For the data below, give again exactly the lines from the one containing "disallocate. *)" through the one containing "R1| |exact R2]; intros.", both ends included, and no others.

[Saved entries]
● ● ● ●
(* ===== verification/TerminalSafety.v ===== *)
(** * When a recovery gives a terminal up

    A terminal is disallocated only after the machine itself said that the
    terminal the session came from is the active one; whatever fails before
    leaves it allocated. *)

From stdpp Require Import base gmap sets list strings pretty.
From Stdlib Require Import ZArith Lia.
From S2P Require Import Prelude Text DirFs RecoveryTypes LedgerTaxonomy Ledger.
From S2P Require Import PreviousBoot PreCommit SameBoot Finalization Admission.
From S2P Require Import AdminRecovery WorkerRecord CgroupState HostWorld.
From S2P Require Import UnitPin VtControl Startup RecoveryTrace.
From S2P Require Import SameBootRecovery SameBootRecoverySafety.
#[local] Open Scope niralis_scope.

(** The machine looked like [Y] at a moment between [w] and [w']. *)
Definition seen (Y : HostView → Prop) (w w' : RecoveryWorld) : Prop :=
  ∃ t, (rw_time w ≤ t < rw_time w')%nat ∧ Y (rw_host w t).
(** Between [w] and [w'] no terminal but [n] was disallocated, and none unless
    [P]. *)
Definition released (n : Z) (P : Prop) (w w' : RecoveryWorld) : Prop :=
  ∃ effects, rw_effects w' = rw_effects w ++ effects ∧
    ∀ e, e ∈ effects.*1 → effect_kind e = KDisallocate →
      e = EffIoctl (VtDisallocate n) ∧ P.
(** [m] disallocates no terminal but [n], and only when the machine looked like
    [Y] at some moment before [m] was over. *)
Definition releases {E A} (n : Z) (Y : HostView → Prop) (m : RC E A) : Prop :=
  ∀ w, later w (m w).1 ∧ released n (seen Y w (m w).1) w (m w).1.

Lemma seen_left Y w w1 w2 : later w1 w2 → seen Y w w1 → seen Y w w2.
Proof. intros [_ Hl] (t & Ht & HY). exists t. split; [lia|done]. Qed.
Lemma seen_right Y w w1 w2 : later w w1 → seen Y w1 w2 → seen Y w w2.
Proof. intros [Hh Hl] (t & Ht & HY). rewrite Hh in HY. exists t. split; [lia|done]. Qed.
Lemma released_mono n (P Q : Prop) w w' : (P → Q) → released n P w w' → released n Q w w'.
Proof. intros HPQ (es & HE & Hes). exists es. naive_solver. Qed.
Lemma released_trans n P w w1 w2 :
  released n P w w1 → released n P w1 w2 → released n P w w2.
Proof.
  intros (e1 & H1 & F1) (e2 & H2 & F2). exists (e1 ++ e2).
  rewrite H2, H1, app_assoc. split; [done|].
  intros e. rewrite fmap_app, elem_of_app. naive_solver.
Qed.
Lemma released_none n P ks w w' : extends ks w w' → KDisallocate ∉ ks → released n P w w'.
Proof.
  intros [_ _ _ (es & HE & Hs)] Hk. eexists. split; [exact HE|].
  intros e He Hd. exfalso. apply Hk. eapply elem_of_sublist; [|exact Hs].
  rewrite <- Hd. apply list_elem_of_fmap_2.
  rewrite <- list_fmap_compose in He. by rewrite list_fmap_id in He.
Qed.

Lemma releases_acts {E A} n Y ks (m : RC E A) :
  acts ks m → KDisallocate ∉ ks → releases n Y m.
Proof.
  intros Hm Hk w. split; [by eapply acts_later|]. by eapply released_none; [apply Hm|].
Qed.
Lemma releases_on_record {A} n Y f (m : result string IoError → LG A) :
  releases n Y (on_record f m).
Proof.
  intros w. split; [apply on_record_later|]. exists [].
  unfold on_record, sr_bind, sr_map_err, sr_zoom, observe. cbn.
  destruct (m _ _). cbn. rewrite app_nil_r. split; [done|]. by intros e ?%elem_of_nil.
Qed.

(** One routine after another; when the first has seen [Y], the second may
    disallocate. *)
Lemma releases_then {E A} n Y w w1 (m : RC E A) :
  later w w1 → released n (seen Y w w1) w w1 → releases n Y m →
  later w (m w1).1 ∧ released n (seen Y w (m w1).1) w (m w1).1.
Proof.
  intros L1 R1 Hm. destruct (Hm w1) as [L2 R2]. split; [by etrans|].
  eapply released_trans; eapply released_mono; [|exact R1| |exact R2]; intros.
  - by eapply seen_left.
  - by eapply seen_right.
Qed.
Lemma releases_bind {E A B} n Y (m : RC E A) (k : A → RC E B) :
  releases n Y m → (∀ a, releases n Y (k a)) → releases n Y (sr_bind m k).
Proof.
  intros Hm Hk w. unfold sr_bind. destruct (Hm w) as [L1 R1].
  destruct (m w) as [w1 [a|e]]; cbn in *; [by apply releases_then|done].
Qed.
Lemma releases_lift_bind {E A B} n Y (r : result A E) (k : A → RC E B) :
  (∀ a, r = Ok a → releases n Y (k a)) → releases n Y (sr_bind (sr_lift r) k).
Proof.
  intros Hk. destruct r as [a|e]; [by apply Hk|].
  by apply (releases_acts _ _ []); [apply emits_fail|apply not_elem_of_nil].
Qed.
Lemma releases_case {E F A B} n Y (m : RC E A) (ok : A → RC F B) (err : E → RC F B) :
  releases n Y m → (∀ a, releases n Y (ok a)) → (∀ e, releases n Y (err e)) →
  releases n Y (λ w, match m w with (w, Ok a) => ok a w | (w, Err e) => err e w end).
Proof.
  intros Hm Hok Herr w. destruct (Hm w) as [L1 R1].
  destruct (m w) as [w1 [a|e]]; cbn in *; by apply releases_then.
Qed.
Lemma releases_seen {E A B} n Y ks (m : RC E A) (k : A → RC E B) :
  acts ks m → KDisallocate ∉ ks → sees Y m → (∀ a, releases n (λ _, True) (k a)) →
  releases n Y (sr_bind m k).
Proof.
  intros Hm Hks Hs Hk w. destruct (releases_acts n Y ks m Hm Hks w) as [L1 R1].
  specialize (Hs w). unfold sr_bind. destruct (m w) as [w1 [a|e]]; cbn in *; [|done].
  destruct (Hk a w1) as [L2 R2]. split; [by etrans|].
  specialize (Hs eq_refl : seen Y w w1).
  eapply released_trans; eapply released_mono; [|exact R1| |exact R2];
    intros _; by eapply seen_left.
Qed.

(** ** The terminal itself *)

Definition active_is (vt : Z) (h : HostView) : Prop :=
  ∃ allocated, hv_vt_state h = Ok (vt, allocated).

Lemma active_checked {A} expected (k : Z → RC SupervisorRecoveryError A) :
  (∀ a, sr_keeps later (k a)) →
  (∀ a w, a ≠ expected → is_ok (k a w).2 = true →
     ∃ t, (rw_time w ≤ t < rw_time (k a w).1)%nat ∧ active_is expected (rw_host w t)) →
  sees (active_is expected) (sr_bind active_vt k).
Proof.
  intros Hl Hk w. unfold active_vt, read_vt_state, sr_bind, observe, sr_lift, map_err. cbn.
  destruct (hv_vt_state (rw_host w (rw_time w))) as [[active allocated]|] eqn:Hv; [|done].
  cbn. destruct (Hl active (tick w)) as [_ Ht]. intros Hok.
  destruct (decide (active = expected)) as [->|Hne].
  - exists (rw_time w). cbn in Ht. split; [lia|]. by exists allocated.
  - destruct (Hk active (tick w) Hne Hok) as (t & Htt & Ha). exists t. cbn in *.
    split; [lia|done].
Qed.

Lemma activation_wait_sees wakeups expected :
  sees (active_is expected) (activation_wait wakeups expected).
Proof.
  induction wakeups as [|[errno|observer timer watch] rest IH]; cbn [activation_wait].
  - apply active_checked; [intros a; later_auto|].
    intros a w Hne. by rewrite (proj2 (Z.eqb_neq _ _)) by done.
  - case_match; [done|apply sees_fail].
  - apply active_checked; [intros a; later_auto|].
    intros a w Hne. rewrite (proj2 (Z.eqb_neq _ _)) by done. destruct timer; [done|].
    apply IH.
Qed.
Lemma wait_activation_sees expected :
  sees (active_is expected) (wait_for_previous_vt_activation expected).
Proof.
  unfold wait_for_previous_vt_activation. apply active_checked; [intros a; later_auto|].
  intros a w Hne. rewrite (proj2 (Z.eqb_neq _ _)) by done. revert w.
  change (sees (active_is expected) (A:=()) (E:=SupervisorRecoveryError)
    (let* observer := observe hv_vt_observer in
     match observer with
     | Some errno => sr_fail (VtActivationFailed errno)
     | None =>
         let* armed := observe hv_timer in
         ensure armed else BoundaryObserverUnavailable ;;;
         let* wakeups := observe hv_wakeups in
         activation_wait wakeups expected
     end)).
  apply sees_skip; [later_acts|intros [errno|]]; [apply sees_fail|].
  do 3 (apply sees_skip; [later_acts|intros ?]). apply activation_wait_sees.
Qed.

Ltac releases_acts ks :=
  solve [apply (releases_acts _ _ ks); [solve_emits|apply (bool_decide_unpack _); reflexivity]].
Ltac releases_auto :=
  repeat first
    [ apply releases_on_record | releases_acts (@nil EffectKind) | releases_acts [KSetText]
    | releases_acts [KSetMode] | releases_acts [KRestore] | releases_acts [KActivate]
    | apply releases_bind; [|intros ?] ].

Lemma disallocate_releases n : releases n (λ _, True) (disallocate_virtual_terminal n).
Proof.
  intros w. split; [eapply acts_later, disallocate_vt_emits|]. exists [(EffIoctl (VtDisallocate n), rw_ledger w)].
  unfold disallocate_virtual_terminal, ioctl, act, sr_bind. cbn.
  destruct (hv_ioctl _ _); cbn; (split; [done|]);
    (intros e ->%list_elem_of_singleton _; split; [done|]); exists (rw_time w); cbn; (split; [lia|done]).
Qed.

Lemma recover_vt_releases identity :
  releases (vi_number identity) (active_is (pv_number (vi_previous identity)))
    (recover_virtual_terminal_raw identity).
Proof.
  unfold recover_virtual_terminal_raw. cbn zeta.
  do 11 (apply releases_bind; [releases_auto|intros ?]).
  eapply (releases_seen _ _ []); [solve_emits|by apply not_elem_of_nil|
    apply wait_activation_sees|intros ?].
  apply releases_bind; [releases_auto|intros ?]. apply disallocate_releases.
Qed.

Lemma vt_effects_releases authority target proof permit n owner :
  releases (vi_number (vtt_identity target))
    (active_is (pv_number (vi_previous (vtt_identity target))))
    (vt_effects_recover authority target proof permit n owner).
Proof.
  unfold vt_effects_recover. do 2 (apply releases_bind; [releases_auto|intros ?]).
  intros w. destruct (recover_vt_releases (vtt_identity target) w) as [L1 R1].
  destruct (recover_virtual_terminal_raw _ w) as [w1 r]; cbn in L1, R1.
  assert (releases (vi_number (vtt_identity target))
    (active_is (pv_number (vi_previous (vtt_identity target)))) (still_authorizes n owner)) as Hs
    by releases_auto.
  destruct (releases_then _ _ _ _ _ L1 R1 Hs) as [L2 R2].
  by destruct (still_authorizes n owner w1) as [w2 []].
Qed.

Lemma target_identity s identity proof owner target :
  vt_target_from_identity s identity proof owner = Ok target → vtt_identity target = identity.
Proof.
  unfold vt_target_from_identity. destruct (validate_vt_identity _); [|done].
  case_match; [done|]. by intros [= <-].
Qed.

Section Claims.
Context `{SerdeJson PersistentRecoveryRecord}.

Lemma vt_failed_releases m Y next vt attempt e :
  releases m Y (vt_recovery_failed next vt attempt e).
Proof. unfold vt_recovery_failed. cbn zeta. case_match; releases_auto. Qed.

Lemma startup_vt_releases s proof n vt :
  persisted_vt_identity (ss_record s) = Ok vt →
  releases (vi_number vt) (active_is (pv_number (vi_previous vt)))
    (reconcile_startup_vt s proof n).
Proof.
  intros Hvt. unfold reconcile_startup_vt. cbn zeta. rewrite Hvt.
  apply releases_lift_bind. intros ? [= <-].
  case_match; try releases_acts (@nil EffectKind).
  do 3 (apply releases_bind; [releases_auto|intros ?]).
  apply releases_bind; [apply releases_on_record|intros [next permit]].
  apply releases_lift_bind. intros target Ht. apply releases_case.
  - destruct (vt_target_from_identity _ _ _ _) as [t|] eqn:Et; [|done]. injection Ht as ->.
    apply target_identity in Et as <-. apply vt_effects_releases.
  - intros ?. apply releases_on_record.
  - intros e. apply vt_failed_releases.
Qed.

(** When the recovery of a session gives a terminal up, it is the terminal
    the record names as the session's, and at some moment of that run the
    kernel reported the terminal the record names as the previous one to be
    the active one.  A recovery in which that never happened leaves the
    terminal allocated. *)
Theorem disallocated_terminal_was_left s proof n w w' r effects effect :
  reconcile_startup_vt s proof n w = (w', r) →
  rw_effects w' = rw_effects w ++ effects →
  effect ∈ effects.*1 → effect_kind effect = KDisallocate →
  ∃ target previous t,
    pr_target_vt (ss_record s) = Some target ∧ pr_previous_vt (ss_record s) = Some previous ∧
    effect = EffIoctl (VtDisallocate target) ∧
    (rw_time w ≤ t < rw_time w')%nat ∧ active_is previous (rw_host w t).
Proof.
  intros HE Heff Hin Hk.
  destruct (persisted_vt_identity (ss_record s)) as [vt|f] eqn:Hvt.
  - destruct (startup_vt_releases s proof n vt Hvt w) as [_ (es & He & Hes)].
    rewrite HE in *. cbn in *. rewrite Heff in He. apply app_inv_head in He as ->.
    destruct (Hes effect Hin Hk) as (-> & t & Ht & Ha).
    unfold persisted_vt_identity in Hvt.
    destruct (pr_target_vt _) as [target|], (pr_previous_vt _) as [previous|]; try done.
    injection Hvt as <-. by exists target, previous, t.
  - exfalso. unfold reconcile_startup_vt in HE. rewrite Hvt in HE. injection HE as <- _.
    rewrite <- (app_nil_r (rw_effects w)) in Heff at 1. apply app_inv_head in Heff as <-.
    by apply elem_of_nil in Hin.
Qed.
End Claims.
● ● ● ●
Task solution:
    disallocate. *)
Lemma releases_then {E A} n Y w w1 (m : RC E A) :
  later w w1 → released n (seen Y w w1) w w1 → releases n Y m →
  later w (m w1).1 ∧ released n (seen Y w (m w1).1) w (m w1).1.
Proof.
  intros L1 R1 Hm. destruct (Hm w1) as [L2 R2]. split; [by etrans|].
  eapply released_trans; eapply released_mono; [|exact R1| |exact R2]; intros.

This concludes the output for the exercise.